In January 2014 Pellegrino and Clave-ria, who are “street artists,” trespassed onto some property to spray paint train cars. 2 A security guard on neighboring *895 property spotted them and called the police. Three Sheriffs Office deputies, Gerald Wengert, Davis Acevedo, and Leonard Smith, arrived at the scene along with Acevedo’s K-9 partner. After the deputies identified themselves as law enforcement and told Pellegrino and Claveria to lie down on the ground, Claveria climbed from underneath a train car, lay face-down with his arms out, and surrendered. According to Pellegrino and Claveria, Acevedo’s K-9 partner then attacked Claveria, biting his body for “three to four minutes.” Pellegrino also obeyed the officers’ instructions and after he got down on the ground, Acevedo’s K-9 partner turned his attention to Pellegrino, attacking him for “a few minutes.” While the dog was attacking them, Pellegrino and Claveria heard the three officers encouraging the dog to “get him” and to “eat, boy.”

II.

We review de novo the district court’s grant of summary judgment. See Chapman v. AI Transport, 229 F.3d 1012, 1028 (11th Cir. 2000). Under Federal Rule of Civil Procedure 56, “[s]ummary judgment is appropriate if the evidence before the court shows that there is no genuine issue as to any material fact and that the moving party is entitled to a judgment as a matter of law.” Haves v. City of Miami, 52 F.3d 918, 921 (11th Cir. 1995) (quotation marks omitted).

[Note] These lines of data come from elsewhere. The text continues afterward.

(** * NeuroPlanner: the task engine of [script.js], embedded in Rocq

    The development follows the layout of the source file:
    - [JS]: the fragment of the JavaScript runtime the engine relies on
      (primitive values, truthiness, [String.prototype.trim], [parseInt],
      [Number.prototype.toString], [Array.prototype.sort]);
    - [JSON]: [JSON.stringify] and [JSON.parse] on text;
    - the data structure [appState] and the LocalStorage functions;
    - task management ([addTask], [editTask], [deleteTask], [completeTask]);
    - the ordering algorithm ([orderTasks]);
    - the properties of the engine. *)

From Stdlib Require Import ZArith NArith Ascii String List Lia.
From Stdlib Require Import Sorting.Sorted.
From stdpp Require Import base tactics option list strings.

Local Open Scope Z_scope.
Local Open Scope list_scope.

(** Text is processed character by character; a character stands for one
    code unit of a JavaScript string (the code units below 256). *)
Abbreviation text := (list ascii).

(* ================================================================== *)
(** ** The JavaScript runtime fragment *)
(* ================================================================== *)

Module JS.

(** Numbers. Every number the engine computes comes out of [parseInt] or
    is a difference of such numbers: an integer or [NaN]. Integers are
    modelled exactly: the rounding of integers beyond 2^53 and the
    exponent notation of [toString] from 10^21 on are left out. *)
Inductive num := Int (z : Z) | NaN.

(** Primitive values, as the arguments of [addTask] receive them: the form
    hands over strings, other callers numbers, [null] or nothing. *)
Inductive value :=
| VUndefined
| VNull
| VBool (b : bool)
| VNum (n : num)
| VStr (s : string).

(** What a JavaScript function does besides returning. The third outcome
    marks the inputs on which this model of the runtime is silent. *)
Inductive error := TypeError | SyntaxError.
Inductive completion (A : Type) :=
| Normal (a : A)
| Throw (e : error)
| Unmodelled.
Arguments Normal {A} a.
Arguments Throw {A} e.
Arguments Unmodelled {A}.

Definition num_truthy (n : num) : bool :=
  match n with
  | Int z => negb (z =? 0)
  | NaN => false
  end.

(** [ToBoolean]: what [if (v)], [!v] and [v || d] test. *)
Definition truthy (v : value) : bool :=
  match v with
  | VUndefined | VNull => false
  | VBool b => b
  | VNum n => num_truthy n
  | VStr s => negb (String.eqb s "")
  end.

(** [a - b] and [Math.abs] on numbers. *)
Definition sub (a b : num) : num :=
  match a, b with
  | Int x, Int y => Int (x - y)
  | _, _ => NaN
  end.

Definition abs (a : num) : num :=
  match a with
  | Int x => Int (Z.abs x)
  | NaN => NaN
  end.

(** [a !== b] on numbers: [NaN] differs from everything, itself included. *)
Definition strict_neq (a b : num) : bool :=
  match a, b with
  | Int x, Int y => negb (x =? y)
  | _, _ => true
  end.

(** *** Decimal digits: [Number.prototype.toString] on integers *)

Definition digit_char (d : N) : ascii := ascii_of_N (48 + d).

Fixpoint digits_go (fuel : nat) (n : N) (acc : text) : text :=
  match fuel with
  | O => acc
  | S fuel =>
      let acc' := digit_char (n mod 10) :: acc in
      if (n <? 10)%N then acc' else digits_go fuel (n / 10) acc'
  end.

(** A number has no more decimal digits than binary ones. *)
Definition digits (n : N) : text :=
  digits_go (S (N.to_nat (N.log2 n))) n [].

Definition Z_to_text (z : Z) : text :=
  if z <? 0 then "-"%char :: digits (Z.abs_N z) else digits (Z.abs_N z).

Definition num_to_text (n : num) : text :=
  match n with
  | Int z => Z_to_text z
  | NaN => list_ascii_of_string "NaN"
  end.

(** [n.toString()] *)
Definition toString (n : num) : string :=
  string_of_list_ascii (num_to_text n).

(** [ToString] on a primitive value. *)
Definition ToString (v : value) : string :=
  match v with
  | VUndefined => "undefined"
  | VNull => "null"
  | VBool true => "true"
  | VBool false => "false"
  | VNum n => toString n
  | VStr s => s
  end.

(** *** White space and [String.prototype.trim] *)

(** TAB, LF, VT, FF, CR, SP and NBSP: the white space and line terminator
    code units below 256. *)
Definition is_white (c : ascii) : bool :=
  match N_of_ascii c with
  | 9 | 10 | 11 | 12 | 13 | 32 | 160 => true
  | _ => false
  end%N.

Fixpoint trimStart (s : text) : text :=
  match s with
  | c :: s' => if is_white c then trimStart s' else s
  | [] => []
  end.

Definition trimEnd (s : text) : text := rev (trimStart (rev s)).

Definition trim (s : string) : string :=
  string_of_list_ascii (trimEnd (trimStart (list_ascii_of_string s))).

(** *** [parseInt] with no radix *)

(** The value of a digit in radix 16, if it is one. *)
Definition hex_value (c : ascii) : option N :=
  let n := N_of_ascii c in
  if ((48 <=? n) && (n <=? 57))%N then Some (n - 48)%N
  else if ((97 <=? n) && (n <=? 102))%N then Some (n - 87)%N
  else if ((65 <=? n) && (n <=? 70))%N then Some (n - 55)%N
  else None.

Definition digit_value (radix : N) (c : ascii) : option N :=
  match hex_value c with
  | Some d => if (d <? radix)%N then Some d else None
  | None => None
  end.

(** The longest prefix of digits, read as a number in the radix; [None]
    when the text does not start with a digit. *)
Fixpoint read_digits (radix : N) (acc : option N) (s : text) : option N :=
  match s with
  | c :: s' =>
      match digit_value radix c with
      | Some d => read_digits radix (Some (radix * default 0%N acc + d)%N) s'
      | None => acc
      end
  | [] => acc
  end.

Definition strip_sign (s : text) : bool * text :=
  match s with
  | "-"%char :: s' => (true, s')
  | "+"%char :: s' => (false, s')
  | _ => (false, s)
  end.

Definition strip_radix (s : text) : N * text :=
  match s with
  | "0"%char :: "x"%char :: s' => (16%N, s')
  | "0"%char :: "X"%char :: s' => (16%N, s')
  | _ => (10%N, s)
  end.

Definition parseInt_text (s : text) : num :=
  let '(negative, s1) := strip_sign (trimStart s) in
  let '(radix, s2) := strip_radix s1 in
  match read_digits radix None s2 with
  | Some n => Int (if negative then - Z.of_N n else Z.of_N n)
  | None => NaN
  end.

(** [parseInt(v)]: the argument is first converted with [ToString]. *)
Definition parseInt (v : value) : num :=
  parseInt_text (list_ascii_of_string (ToString v)).

(** *** [Array.prototype.sort] with a comparison function *)

Section Sort.
Context {A : Type} (comparefn : A → A → num).

(** [SortCompare]: a comparison result of [NaN] counts as [+0]. *)
Definition SortCompare (x y : A) : Z :=
  match comparefn x y with
  | Int v => v
  | NaN => 0
  end.

(** The comparison function places [x] no later than [y]. *)
Definition sorts_before (x y : A) : Prop := SortCompare x y ≤ 0.

(** [x] comes from an earlier position than every element of [l]. *)
Fixpoint sort_insert (x : A) (l : list A) : list A :=
  match l with
  | [] => [x]
  | y :: l' =>
      if SortCompare x y <=? 0 then x :: l else y :: sort_insert x l'
  end.

(** The sort is stable (ECMAScript 2019); it is modelled by the stable
    insertion sort. On a comparison function that orders the elements
    consistently every stable sort returns the same array. *)
Fixpoint sort (l : list A) : list A :=
  match l with
  | [] => []
  | x :: l' => sort_insert x (sort l')
  end.
End Sort.

End JS.

Export JS.

(* ================================================================== *)
(** ** JSON text *)
(* ================================================================== *)

Module JSON.

(** JavaScript values as trees: what the variable [appState] can hold and
    what [JSON.parse] builds. An object lists its properties in the order
    they were defined (property names that are array indices, which come
    first in JavaScript, do not occur in the data of the engine). *)
#[local] Set Warnings "-register-all".
Inductive jsval :=
| JUndefined
| JNull
| JBool (b : bool)
| JNumber (n : num)
| JString (s : string)
| JArray (l : list jsval)
| JObject (o : list (string * jsval)).

(** *** [JSON.stringify] *)

Definition quote_char : ascii := "034"%char.
Definition backslash : ascii := "\"%char.

Definition hex_char (d : N) : ascii :=
  if (d <? 10)%N then ascii_of_N (48 + d) else ascii_of_N (87 + d).

(** [QuoteJSONString], one code unit at a time. *)
Definition escape_char (c : ascii) : text :=
  let n := N_of_ascii c in
  match n with
  | 8 => [backslash; "b"%char]
  | 9 => [backslash; "t"%char]
  | 10 => [backslash; "n"%char]
  | 12 => [backslash; "f"%char]
  | 13 => [backslash; "r"%char]
  | 34 => [backslash; quote_char]
  | 92 => [backslash; backslash]
  | _ =>
      if (n <? 32)%N
      then [backslash; "u"%char; "0"%char; "0"%char;
            hex_char (n / 16); hex_char (n mod 16)]
      else [c]
  end%N.

Fixpoint escape (s : text) : text :=
  match s with
  | [] => []
  | c :: s' => escape_char c ++ escape s'
  end.

Definition quote (s : string) : text :=
  quote_char :: escape (list_ascii_of_string s) ++ [quote_char].

Fixpoint join_comma (parts : list text) : text :=
  match parts with
  | [] => []
  | [p] => p
  | p :: parts' => p ++ ","%char :: join_comma parts'
  end.

Definition null_text : text := list_ascii_of_string "null".

(** [SerializeJSONProperty]: [None] stands for the result [undefined]. An
    array holds [null] in the place of such an element, an object leaves
    the property out; a number that is not finite is written [null]. *)
Fixpoint serialize (v : jsval) : option text :=
  match v with
  | JUndefined => None
  | JNull => Some null_text
  | JBool true => Some (list_ascii_of_string "true")
  | JBool false => Some (list_ascii_of_string "false")
  | JNumber (Int z) => Some (Z_to_text z)
  | JNumber NaN => Some null_text
  | JString s => Some (quote s)
  | JArray l =>
      Some ("["%char ::
            join_comma (map (λ x, default null_text (serialize x)) l)
            ++ ["]"%char])
  | JObject o =>
      Some ("{"%char ::
            join_comma
              (omap (λ kx, (λ t, quote kx.1 ++ ":"%char :: t)
                             <$> serialize kx.2) o)
            ++ ["}"%char])
  end.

The claims at issue in this appeal are against the Sheriffs Office, which is considered a municipal local government body that “cannot be held liable for the actions of its employees under § 1983 based on a theory of respondeat superi- or.” Griffin v. City of Opa-Locka, 261 F.3d 1295, 1307 (11th Cir. 2001). Instead, “only deprivations undertaken pursuant to governmental custom or policy may lead to the imposition of governmental liability.” Id. (quotation marks omitted). And “an act performed pursuant to a custom that has not been formally approved by an appropriate decisionmaker may fairly subject a municipality to liability on the theory that the relevant practice is so widespread as to have the force of law.” Bd. of Cty. Comm’rs v. Brown, 520 U.S. 397, 403, 117 S.Ct. 1382, 1388, 137 L.Ed.2d 626 (1997). Custom can also take the form of a “policy of inaction” when the municipality has notice that failing to discipline misconduct will cause constitutional violations, but that inaction must be “the functional equivalent of a decision by the [municipality] itself to violate the Constitution.” Connick v. Thompson, 563 U.S. 51, 61-62, 131 S.Ct. 1350, 1360, 179 L.Ed.2d 417 (2011) (quotation marks omitted). To establish the Sheriffs Office’s liability, the plaintiffs must show that it acted with deliberate indifference, which is “a stringent standard of fault, requiring proof that a municipal actor disregarded a known or obvious consequence of his action.” Id. at 61, 131 S.Ct. at 1360 (quotation marks omitted). 3

III.

The plaintiffs first contend that there was a genuine issue of material fact as to whether the Sheriff’s Office was deliberately indifferent to their constitutional rights to be free from excessive force because it did not discipline or terminate *896 Wengert before the alleged events giving rise to this case. The plaintiffs point to the following evidence to support that contention: (1) Wengert had numerous excessive force complaints filed against him before the plaintiffs were attacked, (2) the Sheriffs Office brought a self-generated excessive force investigation about an unrelated incident involving Wengert, (3) the plaintiffs’ expert testified that Wengert should have been fired or at least removed from the K-9 unit, and (4) before the plaintiffs were attacked by Acevedo’s K-9 someone distributed “community warning” flyers asserting that Wengert was “an aggressive and abusive officer and under investigation.”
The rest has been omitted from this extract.